"Rena memangnya kerja dimana? Terus koq bisa dipanggil Dinda?" tanyaku penasaran.
"Di lantai tiga. Mas Ardi tahu kan tempat apa disitu? Yang kerja disitu memang pakai nama samaran semua," jelas Rena tanpa menatapku. Aku mengangguk. Lantai tiga adalah tempat spa khusus pria. Aku belum pernah kesana atau tempat lain semacamnya. Aku hanya pernah mendengar cerita Frans, Randi dan Leo yang kadang mengunjungi tempat seperti itu. Tempat bagi pria melepas penat dan hasrat dengan dimanja oleh wanita cantik.
"Seumur-umur, baru kali ini gue liat pengunjung club ikutan sholat. Biasanya yang sholat di sini paling cuma yang kerja di sini. Itu pun jarang-jarang." Lamunanku buyar saat Rena tiba-tiba berkomentar.
"Aneh yah? Gue juga heran ternyata di tempat begini ada musholla. Biasanya sih gue sholat dirumah, tapi hari ini gue inget belum sholat. Gue ngerasa ngga tenang aja kalau belum sholat," jelasku.
"Oh iya, tadi pas sholat kenapa menangis? Bacaan Al qur'an gue terlalu syahdu yah?" candaku pada Rena yang sedang memainkan gawainya. Ia tak langsung menjawab.
"Iya mas. Bacaan Al Qur'an mas Ardi mengingatkan gue pada banyak hal. Ingat keluarga, ingat teman di kampung, dan yang paling terasa... ingat dosa...." Air mata Rena kembali menetes. Aku hanya bisa terpaku memandangnya.
"Butuh pundak?" tanyaku dengan tatapan syahdu. Ia mengangguk, lalu merebahkan kepalanya di pundakku. Kupegang tangannya. Jujur saja aku bingung harus bagaimana. Logikaku berkata tinggalkan saja, ia hanya random stranger. Perasaanku berkata temani ia yang sedang butuh bantuan seseorang sepertimu. Saat ini mereka sedang berdiskusi mencari jalan tengah. Namun sepertinya diskusi mengalami deadlock. Saat deadlock itulah tiba-tiba nurani berbicara.

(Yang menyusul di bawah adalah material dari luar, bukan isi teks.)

(** The policy sent with [thread/start] isolates the turn: every setting of the
    fixed policy file keeps its value, among them every feature switched off,
    the instruction files are the caller's, and every MCP server the configuration
    lists is switched off; and requirements that ask for any feature are refused. *)
Theorem policy_isolates text requirements instructionFile catalogFile policy :
  ephemeralRestrictions text instructionFile catalogFile = Some policy →
  (∀ key value, (key, value) ∈ ephemeralPolicy →
     key ≠ "model_instructions_file" → key ≠ "experimental_compact_prompt_file" → get key policy = value) ∧
  get "model_instructions_file" policy = JStr instructionFile ∧
  get "experimental_compact_prompt_file" policy = JStr instructionFile ∧
  (∃ response config, ephemeralObject text = Some response ∧ get "config" response = JObj config ∧
     get "model_catalog_json" config = JStr catalogFile ∧
     ∀ name, name ∈ listedServers config →
       get name (mapOrNil (get "mcp_servers" policy)) = JObj [("enabled", JBool false)]) ∧
  (ephemeralRequirementsAllow requirements policy = true → ∀ response required features name,
     ephemeralObject requirements = Some response → get "requirements" response = JObj required →
     get "featureRequirements" required = JObj features → (name, JBool true) ∉ features).
Proof.
  unfold ephemeralRestrictions. intros H.
  destruct (ephemeralObject text) as [response|]; [|done].
  destruct (get "config" response) as [| | | | |config] eqn:Hc; try done.
  destruct (get "origins" response) as [| | | | |origins]; try done.
  destruct (isText (get "model_catalog_json" config) catalogFile) eqn:Hcat; [|done]. apply isText_true in Hcat.
  cbn [negb] in H. destruct (get "model_catalog_json" origins) as [| | | | |origin]; try done.
  destruct (get "name" origin) as [| | | | |name]; try done.
  destruct (negb (isText (get "type" name) "sessionFlags")); [done|].
  destruct (disabledServers config) as [servers|] eqn:Hs; [|done]. injection H as <-.
  split_and!.
  - intros key value Hin H1 H2. rewrite !get_put, !decide_False; try done; [|].
    + apply get_listed; [|done]. apply (bool_decide_unpack _). vm_compute. reflexivity.
    + intros ->. apply (list_elem_of_fmap_2 fst) in Hin. revert Hin. apply (bool_decide_unpack _). vm_compute. reflexivity.
  - by rewrite !get_put.
  - by rewrite !get_put.
  - exists response, config. split_and!; auto. rewrite get_put, decide_True by done. simpl.
    intros x Hx. by eapply disabledServers_all.
  - intros Ha r0 required features x Hr Hreq Hf Hin. unfold ephemeralRequirementsAllow in Ha. rewrite Hr in Ha.
    unfold get in Hreq. destruct (assoc "requirements" r0) as [v|]; [|done]. simpl in Hreq. subst v. bools.
    rewrite Hf in H0. apply (proj1 (List.forallb_forall _ _)) with (x := (x, JBool true)) in H0.
    + simpl in H0. by rewrite andb_false_r in H0.
    + by apply list_elem_of_In.
Qed.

"Kita semua punya dosa, Renata. Kamu, pengunjung club ini, tamu yang kau layani, orang-orang diluar sana, termasuk juga yang sedang berbicara ini...," kataku lembut. "Dan bagaimana nasib kita di akhirat nanti, kita tidak tahu pasti. Selama kita masih punya nafas, kita masih bisa mohon ampunan. Dan Dia maha pengampun pada hambaNya yang memohon ampunan. Sebanyak apa pun dosa kita, masih ada harapan untuk diampuni. Iya kan?" kataku panjang lebar.
"Gue pernah dengar ada ustadz yang bilang begini: 'Iringilah perbuatan buruk dengan yang baik. Niscaya pahala akan menghapus dosa. Dan berserah dirilah hanya kepada Allah. Sesungguhnya pintu ampunan Allah itu semesta alam.' Jadi, tetap semangat yah! Jangan hilang harapan terhadap ampunan Allah," lanjutku. Renata menatapku takjub. Kulihat ada bara semangat harapan dari matanya yang masih menyisakan tangis.
Tiba-tiba gawaiku berbunyi, Meta meneleponku. Renata lalu beranjak dari sisiku.
"Mas, dimana? Sholat koq lama banget?" tanya Meta dengan suara keras bersaing dengan hentakan musik.